(Dataset entries)
(** There are no more nodes than roots and edges. *)
Lemma reach_length (R : list Z) : NoDup R → (∀ q, q ∈ R ↔ reach h pass_roots q) → (length R ≤ length pass_roots + edge_count h)%nat.
Proof.
  intros Hnd HR. assert (Hs : R ⊆+ pass_roots ++ (R ≫= next_of h)).
  { apply NoDup_submseteq; [done|]. intros q (r & Hr & Hrt)%HR. apply elem_of_app. apply rtc_inv_r in Hrt as [->|(k & Hk & Hkq)]; [by left|].
    right. apply list_elem_of_bind. exists k. split; [done|]. apply HR. by exists r. }
  apply submseteq_length in Hs. rewrite length_app in Hs.
  assert (He : length (R ≫= next_of h) = edge_total h R).
  { clear. induction R as [|n R IH]; [done|]. cbn. rewrite length_app. unfold edges_from in *. cbn. by f_equal. }
  pose proof (edge_total_bound h R Hnd (λ n Hn, reach_exists n (proj1 (HR n) Hn))). lia.
Qed.

Lemma new_task (h1 : heap T) : new_GraphTask h1 outputs retain create_graph = Ret (mkTask retain create_graph pass_roots ∅ None).
Proof.
  unfold new_GraphTask, pass_roots. set (f := λ t, match grad_fn_node_ t with Some n => n | None => 0 end).
  rewrite (omap_list_Ret _ f).
  - cbn [obind]. f_equal. f_equal. pose proof (b_outputs Hok) as Ho. clear -Ho. induction outputs as [|o os IH]; [done|]. cbn.
    destruct (Ho o (list_elem_of_here _ _)) as (n & En & _). unfold f at 1. rewrite En. f_equal. apply IH. intros x Hx. apply Ho. by right.
  - apply Forall_forall. intros o Ho. destruct (b_outputs Hok o Ho) as (n & En & _). unfold f. by rewrite En.
Qed.

Lemma pass_roots_exist (r : Z) : r ∈ pass_roots → is_Some (nodes h !! r).
Proof. intros Hr. destruct (root_output _ Hr) as (o & _ & _ & Ho). by eapply outs_node. Qed.

Lemma reach_closed (n q : Z) : reach h pass_roots n → q ∈ next_of h n → reach h pass_roots q.
Proof. intros (r & Hr & Hrt) Hq. exists r. split; [done|]. by eapply rtc_r. Qed.

(** The gradients of the outputs have arrived. *)
Lemma outputs_pushed : ∃ h1, ofold (push_out_grad Add) (zip outputs out_grads) h = Ret h1 ∧ nodes h1 = nodes h ∧ tensors h1 = tensors h ∧
  ∀ m, metas h1 !! m = (λ a, set_current a (accumulate Add (init outputs out_grads m))) <$> metas h !! m.
Proof.
  destruct (push_outs Add (zip outputs out_grads) h) as (h1 & E & N & Et & M).
  { intros [o g] Ho%elem_of_zip_l. destruct (b_outputs Hok o Ho) as (n & _ & Hn). cbn. by apply (proj2 (w_outs _ (b_wf Hok) n)). }
  exists h1. split_and!; try done. intros m. rewrite M. destruct (metas h !! m) as [a|] eqn:Ea; [|done]. cbn. by rewrite (b_quiet Hok m a Ea).
Qed.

• [TASK DETAILS]
A verbatim transcription is needed of the lines above, starting at the line with "apply submseteq_length in" and ending at the line with "rewrite (omap_list_Ret _ f).", both included, and of nothing else.

• [SOLUTION]
  apply submseteq_length in Hs. rewrite length_app in Hs.
  assert (He : length (R ≫= next_of h) = edge_total h R).
  { clear. induction R as [|n R IH]; [done|]. cbn. rewrite length_app. unfold edges_from in *. cbn. by f_equal. }
  pose proof (edge_total_bound h R Hnd (λ n Hn, reach_exists n (proj1 (HR n) Hn))). lia.
Qed.

Lemma new_task (h1 : heap T) : new_GraphTask h1 outputs retain create_graph = Ret (mkTask retain create_graph pass_roots ∅ None).
Proof.
  unfold new_GraphTask, pass_roots. set (f := λ t, match grad_fn_node_ t with Some n => n | None => 0 end).
  rewrite (omap_list_Ret _ f).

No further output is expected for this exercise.